(** X1.  The constructor pads a short initial state with zeros.  The
    state it records at time 0 starts with the given components; what
    follows them is zeros; its length is the larger of the given length
    and the per-aircraft length, and a multiple of the per-aircraft
    length. *)
Theorem F16SimState_init_pads_state init ap0 step0 ext istr v2 pe (s : State) :
  F16SimState_init init ap0 step0 ext istr v2 pe = Done s ->
  exists x0,
    states s = [x0] /\
    firstn (List.length init) x0 = init /\
    skipn (List.length init) x0 = repeat (of_Z 0) (List.length x0 - List.length init) /\
    List.length x0 = Nat.max (List.length init) (num_vars_of ap0) /\
    List.length x0 mod num_vars_of ap0 = 0.
Proof.
  intros H. apply F16SimState_init_inv in H as (Hnv & Hmod & Hst & _).
  exists (initial_x0 init (num_vars_of ap0)). split; [exact Hst|].
  revert Hmod. unfold initial_x0.
  destruct (Nat.ltb (List.length init) (num_vars_of ap0)) eqn:E; intros Hmod.
  - apply Nat.ltb_lt in E.
    assert (Hlen : List.length (init ++ repeat (of_Z 0) (num_vars_of ap0 - List.length init))
                   = num_vars_of ap0)
      by (rewrite length_app, repeat_length; lia).
    split; [|split; [|split; [|exact Hmod]]].
    + rewrite firstn_app, Nat.sub_diag, firstn_all, firstn_O, app_nil_r. reflexivity.
    + rewrite Hlen, skipn_app, Nat.sub_diag, skipn_all, skipn_O. reflexivity.
    + rewrite Hlen. lia.
  - apply Nat.ltb_ge in E.
    rewrite firstn_all, skipn_all, Nat.sub_diag.
    split; [reflexivity|]. split; [reflexivity|]. split; [lia|exact Hmod].
Qed.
☆ ☆ ☆
Copy every line that appears above, with each word kept as it is.

:: COMPLETED EXERCISE ::
(** X1.  The constructor pads a short initial state with zeros.  The
    state it records at time 0 starts with the given components; what
    follows them is zeros; its length is the larger of the given length
    and the per-aircraft length, and a multiple of the per-aircraft
    length. *)
Theorem F16SimState_init_pads_state init ap0 step0 ext istr v2 pe (s : State) :
  F16SimState_init init ap0 step0 ext istr v2 pe = Done s ->
  exists x0,
    states s = [x0] /\
    firstn (List.length init) x0 = init /\
    skipn (List.length init) x0 = repeat (of_Z 0) (List.length x0 - List.length init) /\
    List.length x0 = Nat.max (List.length init) (num_vars_of ap0) /\
    List.length x0 mod num_vars_of ap0 = 0.
Proof.
  intros H. apply F16SimState_init_inv in H as (Hnv & Hmod & Hst & _).
  exists (initial_x0 init (num_vars_of ap0)). split; [exact Hst|].
  revert Hmod. unfold initial_x0.
  destruct (Nat.ltb (List.length init) (num_vars_of ap0)) eqn:E; intros Hmod.
  - apply Nat.ltb_lt in E.
    assert (Hlen : List.length (init ++ repeat (of_Z 0) (num_vars_of ap0 - List.length init))
                   = num_vars_of ap0)
      by (rewrite length_app, repeat_length; lia).
    split; [|split; [|split; [|exact Hmod]]].
    + rewrite firstn_app, Nat.sub_diag, firstn_all, firstn_O, app_nil_r. reflexivity.
    + rewrite Hlen, skipn_app, Nat.sub_diag, skipn_all, skipn_O. reflexivity.
    + rewrite Hlen. lia.
  - apply Nat.ltb_ge in E.
    rewrite firstn_all, skipn_all, Nat.sub_diag.
    split; [reflexivity|]. split; [reflexivity|]. split; [lia|exact Hmod].
Qed.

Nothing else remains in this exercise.